START Data in this exercise

(** What is handed to [TrimSpace] when a plain name is rewritten holds
    characters of the class only. *)
Lemma rewrite_plainName (pre v : gostring) :
  plainName (pre ++ v) = true -> firstShape (pre ++ v) = Some v ->
  forallb surnameClass (dropComma v ++ " " ++ pre) = true.
Proof.
  intros Hp Hf. unfold plainName in Hp. apply andb_true_iff in Hp.
  destruct Hp as [Hall Hcom]. apply Nat.leb_le in Hcom.
  destruct (firstShape_some _ _ Hf) as [Hs _].
  rewrite forallb_app in Hall. apply andb_true_iff in Hall. destruct Hall as [Hpre Hv].
  rewrite commas_app in Hcom.
  unfold suffixShape in Hs. apply orb_true_iff in Hs. destruct Hs as [Hs|Hs].
  - (* v is a run of the class: nothing stands before it *)
    apply classRun_spec in Hs. destruct Hs as [Hne Hcls].
    assert (Hpre0 : pre = []).
    { destruct pre as [|x0 p0] using rev_ind; [reflexivity|]. exfalso. clear IHp0.
      rewrite <- app_assoc in Hf. cbn [app] in Hf.
      pose proof (firstShape_longest _ _ Hf p0 (x0 :: v) eq_refl) as Hlong.
      assert (Hlen : (len v < len (x0 :: v))%nat) by (unfold len; cbn [List.length]; lia).
      specialize (Hlong Hlen).
      rewrite forallb_app in Hpre. apply andb_true_iff in Hpre. destruct Hpre as [_ Hx].
      cbn [forallb] in Hx. rewrite andb_true_r in Hx. apply orb_true_iff in Hx.
      unfold suffixShape in Hlong. apply orb_false_iff in Hlong. destruct Hlong as [L1 L2].
      destruct Hx as [Hx|Hx].
      - cbn [classRun forallb] in L1. rewrite Hx, Hcls in L1. discriminate.
      - rewrite Ascii.eqb_sym, Hx in L2. cbn [andb] in L2.
        assert (classRun v = true) by (apply classRun_spec; split; assumption). congruence. }
    subst pre. rewrite app_nil_r.
    destruct v as [|c b]; [congruence|]. cbn [dropComma].
    assert (Hc : surnameClass c = true).
    { cbn [forallb] in Hcls. apply andb_true_iff in Hcls. apply Hcls. }
    rewrite class_not_comma by assumption. rewrite forallb_app, Hcls. reflexivity.
  - (* v is a comma and a run of the class: the comma is the only one *)
    destruct v as [|c b]; [discriminate|]. apply andb_true_iff in Hs. destruct Hs as [Hc Hb].
    cbn [dropComma]. rewrite Hc. apply classRun_spec in Hb. destruct Hb as [_ Hb].
    apply Ascii.eqb_eq in Hc. subst c.
    assert (Hpc : commas pre = 0%nat).
    { unfold commas in Hcom at 2. cbn [filter] in Hcom. rewrite Ascii.eqb_refl in Hcom.
      cbn [List.length] in Hcom. lia. }
    rewrite !forallb_app, Hb, (no_commas_class pre Hpre Hpc). reflexivity.
Qed.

END Data in this exercise

• [Description of the task]: What is wanted is every line from the first line of the entries through the line that contains "forallb surnameClass (dropComma", given again exactly.

• [Response area]:
(** What is handed to [TrimSpace] when a plain name is rewritten holds
    characters of the class only. *)
Lemma rewrite_plainName (pre v : gostring) :
  plainName (pre ++ v) = true -> firstShape (pre ++ v) = Some v ->
  forallb surnameClass (dropComma v ++ " " ++ pre) = true.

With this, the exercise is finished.